Please return every line below that contains the string "whatever".

[Extracted material Boundary: Start]

(* ===== verification/Server.v ===== *)
(** * Server: counting requests and the date header

    [src/src/middleware/connection_counter.rs] (module [Counter]) and
    [src/src/server/date_header.rs] (module [DateHeader]). *)

From S2P Require Import Prelude.
From stdpp Require Import base gmap list strings numbers.
From Stdlib Require Import SpecFloat Sorted.

Local Open Scope Z_scope.

(** ** The connection counter *)

Module Counter.

(** A request is counted from [call] on: first by the guard of the future, then
    by the body of the response. *)
Inductive request := InService | InBody.

#[export] Instance request_eq_dec : EqDecision request.
Proof. solve_decision. Defined.

Record counter := mkCounter {
  gauge : Z;                            (* u64, wraps *)
  live : gmap nat request               (* the requests and where their count is held *)
}.

(** [0.8] and the conversion of a [u64], as IEEE double precision numbers. *)
Definition f64_0_8 : spec_float := S754_finite false 7205759403792794 (-53).
Definition f64_of (z : Z) : spec_float := binary_normalize 53 1024 z 0 false.

(** [f64::ceil] followed by [as u64], for a number that is not negative. *)
Definition ceil_u64 (f : spec_float) : Z :=
  match f with
  | S754_finite false m e =>
      Z.min u64_max (if 0 <=? e then Z.pos m * 2 ^ e else - (- Z.pos m / 2 ^ (- e)))
  | S754_infinity false => u64_max
  | _ => 0
  end.

(** [(max_connection() as f64 * 0.8).ceil() as u64]. *)
Definition threshold (max_connection : Z) : Z := ceil_u64 (SFmul 53 1024 (f64_of max_connection) f64_0_8).

(** What can happen to a request. *)
Inductive event :=
| Call (i : nat)            (* [Service::call] *)
| ServiceOk (i : nat)       (* the inner future is ready with a response *)
| ServiceErr (i : nat)      (* or with an error *)
| DropFuture (i : nat)      (* the future is dropped before that: the guard runs *)
| DropBody (i : nat).       (* the response body is dropped *)

(** One event; the second result says whether [Overload] is sent. *)
Definition step (max_connection : Z) (e : event) (c : counter) : counter * bool :=
  match e with
  | Call i =>
      match live c !! i with
      | None => (mkCounter (wrap64 (gauge c + 1)) (<[i := InService]> (live c)),
                 threshold max_connection <? gauge c)
      | Some _ => (c, false)
      end
  | ServiceOk i =>
      match live c !! i with
      | Some InService => (mkCounter (gauge c) (<[i := InBody]> (live c)), false)
      | _ => (c, false)
      end
  | ServiceErr i | DropFuture i =>
      match live c !! i with
      | Some InService => (mkCounter (wrap64 (gauge c - 1)) (delete i (live c)), false)
      | _ => (c, false)
      end
  | DropBody i =>
      match live c !! i with
      | Some InBody => (mkCounter (wrap64 (gauge c - 1)) (delete i (live c)), false)
      | _ => (c, false)
      end
  end.

Definition steps (max_connection : Z) (es : list event) (c : counter) : counter :=
  foldl (λ c e, (step max_connection e c).1) c es.

Definition counter_new : counter := mkCounter 0 ∅.

Lemma step_gauge m e c :
  gauge c = wrap64 (Z.of_nat (size (live c))) →
  gauge (step m e c).1 = wrap64 (Z.of_nat (size (live (step m e c).1))).
Proof.
  assert (∀ i r, live c !! i = Some r → gauge c = wrap64 (Z.of_nat (size (live c))) →
    wrap64 (gauge c - 1) = wrap64 (Z.of_nat (size (delete i (live c))))) as Hdel.
  { intros i r E Hg. rewrite Hg, wrap64_sub_l, map_size_delete, E. f_equal.
    assert (size (live c) ≠ 0%nat); [|lia]. intros Hz. apply map_size_empty_inv in Hz.
    by rewrite Hz, lookup_empty in E. }
  intros Hg. destruct e as [i|i|i|i|i]; cbn; destruct (live c !! i) as [[]|] eqn:E; cbn; try done; eauto.
  - rewrite Hg, wrap64_add_l, map_size_insert_None by done. f_equal. lia.
  - by rewrite map_size_insert_Some by eauto.
Qed.

End Counter.

(** ** The date header *)

Module DateHeader.

Definition second : Z := 1000000000.

(** [CachedDate]: the second the header shows and when it expires. *)
Record cached_date := mkDate { shown : Z; next_update : Z }.

(** [update]: [subsec_nanos] of a time before the epoch is zero. *)
Definition update (now : Z) : cached_date :=
  let nanos := if 0 <=? now then now mod second else 0 in
  mkDate (now / second) (now + second - nanos).

Definition date_new (now : Z) : cached_date := update now.

(** [check]. *)
Definition check (now : Z) (d : cached_date) : cached_date :=
  if next_update d <? now then update now else d.

(** The cache after it was checked at each of these times. *)
Definition checks (ts : list Z) (t0 : Z) : cached_date := foldl (λ d t, check t d) (date_new t0) ts.

Definition fresh (t : Z) (d : cached_date) : Prop :=
  next_update d = (shown d + 1) * second ∧ shown d * second ≤ t ≤ next_update d.

Lemma update_fresh t : 0 ≤ t → fresh t (update t).
Proof.
  intros Ht. unfold fresh, update, second. rewrite (proj2 (Z.leb_le 0 t)) by lia. cbn.
  Z.to_euclidean_division_equations. lia.
Qed.

Lemma check_fresh t t' d : 0 ≤ t ≤ t' → fresh t d → fresh t' (check t' d).
Proof.
  intros Ht [Hn Hs]. unfold check. destruct (Z.ltb_spec (next_update d) t').
  - apply update_fresh. lia.
  - split; [done|lia].
Qed.

(** *** Rendering *)

Definition DATE_VALUE_LENGTH : nat := 29.

(** The text buffer with its position. *)
Record date_buffer := mkBuffer { d_bytes : bytes; d_pos : nat }.

(** [write_str]: a slice out of range panics. *)
Definition write_str (s : bytes) (b : date_buffer) : outcome unit date_buffer :=
  if (d_pos b + length s <=? length (d_bytes b))%nat then
    Ret (mkBuffer (take (d_pos b) (d_bytes b) ++ s ++ drop (d_pos b + length s) (d_bytes b)) (d_pos b + length s))
  else Panic.

Fixpoint write_all (pieces : list bytes) (b : date_buffer) : outcome unit date_buffer :=
  match pieces with
  | [] => Ret b
  | s :: r => b ← write_str s b; write_all r b
  end.

(** [render]: the pieces in which the formatted date is written, from the start;
    the header is the whole buffer. *)
Definition render (pieces : list bytes) (b : date_buffer) : outcome unit date_buffer :=
  write_all pieces (mkBuffer (d_bytes b) 0).

Lemma write_all_spec pieces b :
  (d_pos b ≤ length (d_bytes b))%nat →
  write_all pieces b =
    if (d_pos b + length (concat pieces) <=? length (d_bytes b))%nat then
      Ret (mkBuffer (take (d_pos b) (d_bytes b) ++ concat pieces ++ drop (d_pos b + length (concat pieces)) (d_bytes b))
             (d_pos b + length (concat pieces)))
    else Panic.
Proof.
  revert b. induction pieces as [|s r IH]; intros [b p] Hp; cbn [d_bytes d_pos] in *.
  - cbn. rewrite Nat.add_0_r, (proj2 (Nat.leb_le _ _)) by done. by rewrite take_drop.
  - cbn [write_all concat]. unfold write_str. cbn [d_bytes d_pos]. rewrite length_app.
    destruct (Nat.leb_spec (p + length s) (length b)); cbn [mbind outcome_bind].
    2:{ by rewrite (proj2 (Nat.leb_gt _ _)) by lia. }
    rewrite IH; cbn [d_bytes d_pos]; [|rewrite !length_app, length_take, length_drop; lia].
    assert (length (take p b ++ s ++ drop (p + length s) b) = length b) as ->
      by (rewrite !length_app, length_take, length_drop; lia).
    rewrite <- Nat.add_assoc. destruct (p + (length s + length (concat r)) <=? length b)%nat; [|done]. f_equal. f_equal.
    rewrite (assoc_L (++) (take p b) s), take_app_length' by (rewrite length_app, length_take; lia).
    rewrite <- (assoc_L (++)), drop_app_ge by (rewrite length_app, length_take; lia).
    rewrite drop_drop. rewrite length_app, length_take, <- !(assoc_L (++)). do 3 f_equal. f_equal. lia.
Qed.

End DateHeader.

(** ** Theorems *)

Import Counter DateHeader.

(** The gauge is the number of requests in service or with an unfinished
    body, whatever the order in which they succeed, fail, are cancelled or have
    their bodies dropped; and overload is reported for a new request exactly
    when more than four fifths of the allowed connections, rounded up, were
    already in use. *)
Theorem counter_exact m es i :
  0 ≤ m ≤ 1000 →
  let c := steps m es counter_new in
  Z.of_nat (size (live c)) ≤ u64_max →
  gauge c = Z.of_nat (size (live c)) ∧
  (live c !! i = None →
   (step m (Call i) c).2 = true ↔ (4 * m + 4) / 5 < Z.of_nat (size (live c))).
Proof.
  intros Hm c Hsize.
  assert (gauge c = wrap64 (Z.of_nat (size (live c)))) as Hg.
  { unfold c, steps. clear. assert (gauge counter_new = wrap64 (Z.of_nat (size (live counter_new)))) as H0 by done.
    revert H0. generalize counter_new. induction es as [|e es IH]; intros c Hc; [done|]. apply IH. by apply step_gauge. }
  rewrite wrap64_small in Hg by word. split; [done|]. intros E. cbn. rewrite E. cbn.
  assert (threshold m = (4 * m + 4) / 5) as ->.
  { assert (forallb (λ k, threshold (Z.of_nat k) =? (4 * Z.of_nat k + 4) / 5) (seq 0 1001) = true) as Hall
      by (vm_compute; reflexivity).
    rewrite forallb_forall in Hall. specialize (Hall (Z.to_nat m)).
    apply Z.eqb_eq in Hall; [by rewrite Z2Nat.id in Hall by lia|]. apply in_seq. lia. }
  by rewrite Hg, Z.ltb_lt.
Qed.

(** The cached date is never more than a second old: when the clock does not
    go back, the second a response shows began at most one second ago. *)
Theorem date_fresh t0 ts t :
  0 ≤ t0 → Sorted Z.le (t0 :: ts ++ [t]) →
  let d := checks (ts ++ [t]) t0 in
  shown d * second ≤ t ≤ (shown d + 1) * second.
Proof.
  intros H0 Hs d.
  assert (∀ d0 u, 0 ≤ u → fresh u d0 → Sorted Z.le (u :: ts ++ [t]) →
    fresh t (foldl (λ d t, check t d) d0 (ts ++ [t]))) as Hgen.
  { clear. induction ts as [|x ts IH]; intros d0 u Hu Hf Hs; cbn [app foldl].
    - apply Sorted_inv in Hs as [_ Hh]. apply HdRel_inv in Hh. apply (check_fresh u); [lia|done].
    - apply Sorted_inv in Hs as [Hs Hh]. apply HdRel_inv in Hh.
      apply (IH _ x); [lia| |done]. apply (check_fresh u); [lia|done]. }
  destruct (Hgen (date_new t0) t0 H0 (update_fresh t0 H0) Hs) as [Hn Hr].
  fold (checks (ts ++ [t]) t0) in Hn, Hr. fold d in Hn, Hr. lia.
Qed.

(** Rendering replaces the old date completely: pieces of together 29 bytes, the
    length of every date of the format, never panic and leave exactly their text
    in the buffer, whatever it held before. *)
Theorem date_rendered pieces b :
  length (d_bytes b) = DATE_VALUE_LENGTH → length (concat pieces) = DATE_VALUE_LENGTH →
  render pieces b = Ret (mkBuffer (concat pieces) DATE_VALUE_LENGTH).
Proof.
  intros Hb Hp. unfold render. rewrite write_all_spec by (cbn; lia). cbn [d_bytes d_pos]. cbn [Nat.add].
  rewrite Hp, Hb, Nat.leb_refl, take_0, drop_ge by lia. by rewrite app_nil_r.
Qed.

(** ** Witnesses *)

Lemma date_rendered_witness :
  ∃ b, render (as_bytes <$> ["Sun"; ", "; "06"; " Nov 1994 "; "08:49:37"; " GMT"]) (mkBuffer (replicate 29 "x"%char) 29) = Ret b ∧
    of_bytes (d_bytes b) = "Sun, 06 Nov 1994 08:49:37 GMT".
Proof.
  eexists. split.
  - apply date_rendered; vm_compute; reflexivity.
  - vm_compute. reflexivity.
Defined.

Lemma counter_exact_witness :
  let c := steps 1 [Call 1; Call 2; ServiceOk 1; Call 3; ServiceErr 2; DropBody 1] counter_new in
  gauge c = 1 ∧ Z.of_nat (size (live c)) = 1.
Proof.
  pose proof (counter_exact 1 [Call 1; Call 2; ServiceOk 1; Call 3; ServiceErr 2; DropBody 1] 9 ltac:(lia)
    ltac:(vm_compute; discriminate)) as [Hg _].
  split; [|vm_compute; reflexivity]. rewrite Hg. vm_compute. reflexivity.
Defined.

Lemma date_fresh_witness :
  let d := checks [1500000000; 2000000000] 1000000001 in shown d * second ≤ 2000000000 ≤ (shown d + 1) * second.
Proof.
  apply (date_fresh 1000000001 [1500000000] 2000000000); [lia|]. repeat constructor; lia.
Defined.
Lemma set_extension_join d name :
  has_char "/"%char name = false → has_char "."%char name = false →
  set_extension "old" (path_push d name) = path_push d (name +:+ ".old").
Proof.
  intros Hs Hd. assert (∀ n, has_char "/"%char n = false → starts_with n "/" = false) as Hst.
  { intros [|a n]; [done|]. rewrite has_char_cons. intros [Ha _]%orb_false_iff. cbn.
    apply bool_decide_eq_false in Ha. by rewrite decide_False by done. }
  rewrite !path_push_rel by (apply Hst; by rewrite ?has_char_app, ?Hs).
  unfold set_extension, before_name. rewrite last_component_join by done.
  assert (file_stem name = name) as ->. { unfold file_stem. by rewrite split_on_none. }
  rewrite str_app_length, as_bytes_app, Nat.add_sub, <- string_length_as_bytes, take_app_length, of_as_bytes.
  reflexivity.
Qed.

(** Names in one directory differ as the names do. *)
Lemma join_inj d a b :
  has_char "/"%char a = false → has_char "/"%char b = false → path_push d a = path_push d b → a = b.
Proof.
  assert (∀ n, has_char "/"%char n = false → path_push d n = with_sep d +:+ n) as Hj.
  { intros n Hn. apply path_push_rel. destruct n as [|c n]; [done|]. rewrite has_char_cons in Hn.
    apply orb_false_iff in Hn as [Hc%bool_decide_eq_false _]. cbn. by rewrite decide_False. }
  intros Ha Hb E. rewrite !Hj in E by done.
  by rewrite <- (last_component_join d a Ha), <- (last_component_join d b Hb), E.
Qed.

(** The files of a log and its writer: the current lines and the old ones. *)
Definition holds (path : string) (f : log_file) (w : writer) (fs : logs) : Prop :=
  w_count w = lines_count f ∧
  (∃ disk, fs !! path = Some disk ∧ disk ++ w_buffer w = current f) ∧
  default [] (fs !! set_extension "old" path) = old f.

(** The calls on the paths of a log succeed. *)
Definition calls_ok (exists_ok rename_ok : string → bool) (path : string) : Prop :=
  exists_ok path = true ∧ rename_ok path = true.

(** The lines for a log. *)
Definition lines_for (err : bool) (l : list log_event) : list string :=
  omap (λ e, match e with LogLine to_err _ msg => if bool_decide (to_err = err) then Some msg else None | LogFlush => None end) l.

Lemma holds_frame path f w fs fs' :
  holds path f w fs → fs' !! path = fs !! path → fs' !! set_extension "old" path = fs !! set_extension "old" path →
  holds path f w fs'.
Proof. intros (Hc & Hd & Ho) E1 E2. unfold holds. by rewrite E1, E2. Qed.

Lemma spill_holds n path f w fs :
  set_extension "old" path ≠ path → holds path f w fs →
  let (buffer, fs') := spill_lines n path (w_buffer w) fs in
  holds path f (mkWriter (w_count w) buffer) fs' ∧ (∀ q, q ≠ path → fs' !! q = fs !! q).
Proof.
  intros Hne (Hc & (d & Hd & Hb) & Ho). cbn. split; [split_and!; cbn; [done| |]|].
  - eexists. rewrite lookup_alter_eq, Hd. split; [done|]. by rewrite <- (assoc_L (++)), take_drop.
  - by rewrite lookup_alter_ne.
  - intros q Hq. by rewrite lookup_alter_ne.
Qed.

Lemma flush_holds path f w fs :
  set_extension "old" path ≠ path → holds path f w fs →
  let (w', fs') := flush_log path w fs in
  holds path f w' fs' ∧ w_buffer w' = [] ∧ fs' !! path = Some (current f) ∧ (∀ q, q ≠ path → fs' !! q = fs !! q).
Proof.
  intros Hne H. pose proof (spill_holds (length (w_buffer w)) path f w fs Hne H) as Hs. unfold flush_log.
  destruct (spill_lines _ path (w_buffer w) fs) as [b fs'] eqn:E. destruct Hs as [Hs Hq].
  assert (b = []) as -> by (injection E as <- _; by apply drop_ge). split_and!; try done.
  destruct Hs as (_ & (d & Hd & Hb) & _). cbn in Hb. rewrite app_nil_r in Hb. by rewrite Hd, Hb.
Qed.

Lemma write_line_holds exists_ok rename_ok spill path msg f w fs :
  set_extension "old" path ≠ path → calls_ok exists_ok rename_ok path → holds path f w fs →
  ∃ w' fs', write_line exists_ok rename_ok spill path msg w fs = Ret (w', fs') ∧
    holds path (log_line msg f) w' fs' ∧ (∀ q, q ≠ path → q ≠ set_extension "old" path → fs' !! q = fs !! q).
Proof.
  intros Hne [He Hr] H. pose proof H as (Hc & _). unfold write_line. rewrite Hc. cbv zeta.
  assert (∀ w1 fs1, holds path (log_line msg f) (mkWriter (w_count w1) (w_buffer w1 ++ [msg])) fs1 →
    (∀ q, q ≠ path → q ≠ set_extension "old" path → fs1 !! q = fs !! q) →
    ∃ w' fs', (let (buffer, fs') := spill_lines spill path (w_buffer w1 ++ [msg]) fs1 in Ret (mkWriter (w_count w1) buffer, fs')) =
        @Ret unit _ (w', fs') ∧
      holds path (log_line msg f) w' fs' ∧ (∀ q, q ≠ path → q ≠ set_extension "old" path → fs' !! q = fs !! q)) as Hend.
  { intros w1 fs1 H1 Hq1. pose proof (spill_holds spill path _ _ fs1 Hne H1) as Hs. cbn [w_buffer w_count] in Hs.
    destruct (spill_lines _ _ _ _) as [b fs']. destruct Hs as [Hs Hq]. eexists _, _. split; [done|]. split; [done|].
    intros q N1 N2. rewrite Hq by done. by apply Hq1. }
  unfold log_line, rotates in *. destruct (MAX_LINES <? (lines_count f + 1) mod 4294967296); cbn [mbind outcome_bind].
  - pose proof (flush_holds path f w fs Hne H) as Hf. destruct (flush_log path w fs) as [w1 fs1].
    destruct Hf as (_ & _ & Hcur & Hq). cbn [rotate_log]. rewrite Hcur, He, Hr. cbn [mbind outcome_bind]. apply Hend.
    + unfold create. split_and!; cbn; [done| |].
      * exists []. by rewrite lookup_insert_eq.
      * by rewrite lookup_insert_ne, lookup_insert_eq.
    + intros q N1 N2. unfold create. rewrite !lookup_insert_ne, lookup_delete_ne by done. by apply Hq.
  - apply (Hend (mkWriter ((lines_count f + 1) mod 4294967296) (w_buffer w)) fs); [|done].
    destruct H as (_ & (d & Hd & Hb) & Ho). split_and!; cbn; [done| |done]. exists d. by rewrite (assoc_L (++)), Hb.
Qed.
Lemma purge_exact_witness :
  ∃ p', purge (H := hex_ref) (H0 := toy_digest) (H1 := host_ref) (H2 := cert_ref) (test_host purge_data) 43200 purge_process =
      (Ret (), p') ∧
    @accounted hex_ref (p_cm p') (p_disk p') ∧ p_disk p' !! sample_path = None.
Proof.
  destruct (purge (H := hex_ref) (H0 := toy_digest) (H1 := host_ref) (H2 := cert_ref) (test_host purge_data) 43200 purge_process)
    as [o p'] eqn:E.
  assert (o = Ret ()) as -> by (vm_compute in E; congruence). exists p'. split; [done|].
  destruct (purge_exact (H:=hex_ref) (H1:=toy_digest) (H2:=host_ref) (H3:=cert_ref) (test_host purge_data) 43200
    purge_process p' ltac:(by split) (r_accounted _ _ _ _ big_ready) (r_disk _ _ _ _ big_ready) E) as (Ha & _).
  split; [exact Ha|]. vm_compute in E. injection E as <-. vm_compute. reflexivity.
Defined.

[Extracted material Boundary: End]

[Result]:
    body, whatever the order in which they succeed, fail, are cancelled or have
    in the buffer, whatever it held before. *)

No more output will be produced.